そのまま食事を終えるが誰も小瓶の存在には気がついていない。
男子生徒たちは場所を移すのか立ち去ろうとしたので、霧亥は少し考えてビンを拾う。
「おい、落としたぞ」
ギーシュと呼ばれた、落とし主の生徒に呼びかける。
「うん?何だ君は――それは僕のじゃない。近くの給仕に渡したまえ」
「お前が落としたのを見ていた」
その言葉を聴いてギーシュの友人たちが騒ぎ出す。彼らにとって、ビンの中身の製作者が重要なようだ。

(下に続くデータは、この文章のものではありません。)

(** [getline(&buf, &len, stdin)]: the buffer holds the line and a
    terminating zero byte; the result is the number of bytes read, or
    -1 when the input is at its end. *)
Definition getline : M (list ascii * Z) := fun s =>
  match stdin s with
  | [] => (Ret ([], -1), s)
  | _ :: _ =>
      let '(line, rest) := read_line (stdin s) in
      (Ret (line ++ [NUL], Z.of_nat (length line)), set_stdin rest s)
  end.

(** The C string held in a buffer: the bytes before the first zero. *)
Fixpoint c_str (buf : list ascii) : string :=
  match buf with
  | [] => EmptyString
  | c :: rest => if decide (c = NUL) then EmptyString else String c (c_str rest)
  end.

Definition setenv (name value : string) : M unit :=
  emit (Setenv name value) ;;;
  modify (fun s => set_environ (<[name := value]> (environ s)) s).

Definition kill (p : Z) (sig : signal) : M unit := emit (Kill p sig).

(** [execv] and [execlp] return only on failure. *)
Definition execv (path : string) (argv : list string) : M Z :=
  emit (Execv path argv) ;;;
  if execv_succeeds W path argv then (fun s => (Replaced path argv, s))
  else ret (-1).

Definition execlp (file : string) (argv : list string) : M Z :=
  emit (Execlp file argv) ;;;
  if execlp_succeeds W file argv then (fun s => (Replaced file argv, s))
  else ret (-1).

(** Modelled from the spec: lib/gpg-protocol.h is missing.  A
    connection to the gpg-agent socket is opened per call and is NULL
    on failure; the calls on a connection are recorded in the trace;
    closing releases the connection.  The calls on a NULL connection
    are recorded and touch no connection. *)
Definition gpg_agent_connection (path : string) : M gpg_handle :=
  if gpg_connects W path
  then
    let* n := get next_conn in
    emit (GpgOpen path (Some n)) ;;;
    modify (fun s => set_conns ({[ n ]} ∪ conns s) (S n) s) ;;;
    ret (Some n)
  else emit (GpgOpen path None) ;;; ret None.

Definition gpg_update_tty (agent : gpg_handle) : M unit :=
  emit (GpgUpdateTty agent).

Definition gpg_keyinfo (agent : gpg_handle) : M (list string) :=
  emit (GpgKeyinfo agent) ;;; ret (gpg_keyinfo_list W).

事態は次々に進行していく。まず少女にギーシュが叩かれ、別の少女にギーシュが叩かれた。
霧亥は席に戻ってルイズに情報収集の許可を貰うか学校を探索するのか、どちらがいいかを考えていた。
「待ちたまえ、君のせいで2人の名誉が傷ついた。どうしてくれるんだね?」
呼び止められる霧亥。振り返ると、大仰なリアクションで霧亥に対して文句をつけてくる。
「俺には関係のないことだ」
そうだそうだと野次が飛び、ギーシュの立場はどんどん悪くなっていった。
「話を合わせるくらいの機転はきかせてもよいだろう?」
「もう手遅れだ」
「……ほう、どうやら貴族を馬鹿にしているのかね?よろしい。では教育してやる!」
事態は次々に進行していた。
ギーシュは霧亥を突き飛ばして指をさしながら、ヴェストリの広場に来いと告げて立ち去っていった。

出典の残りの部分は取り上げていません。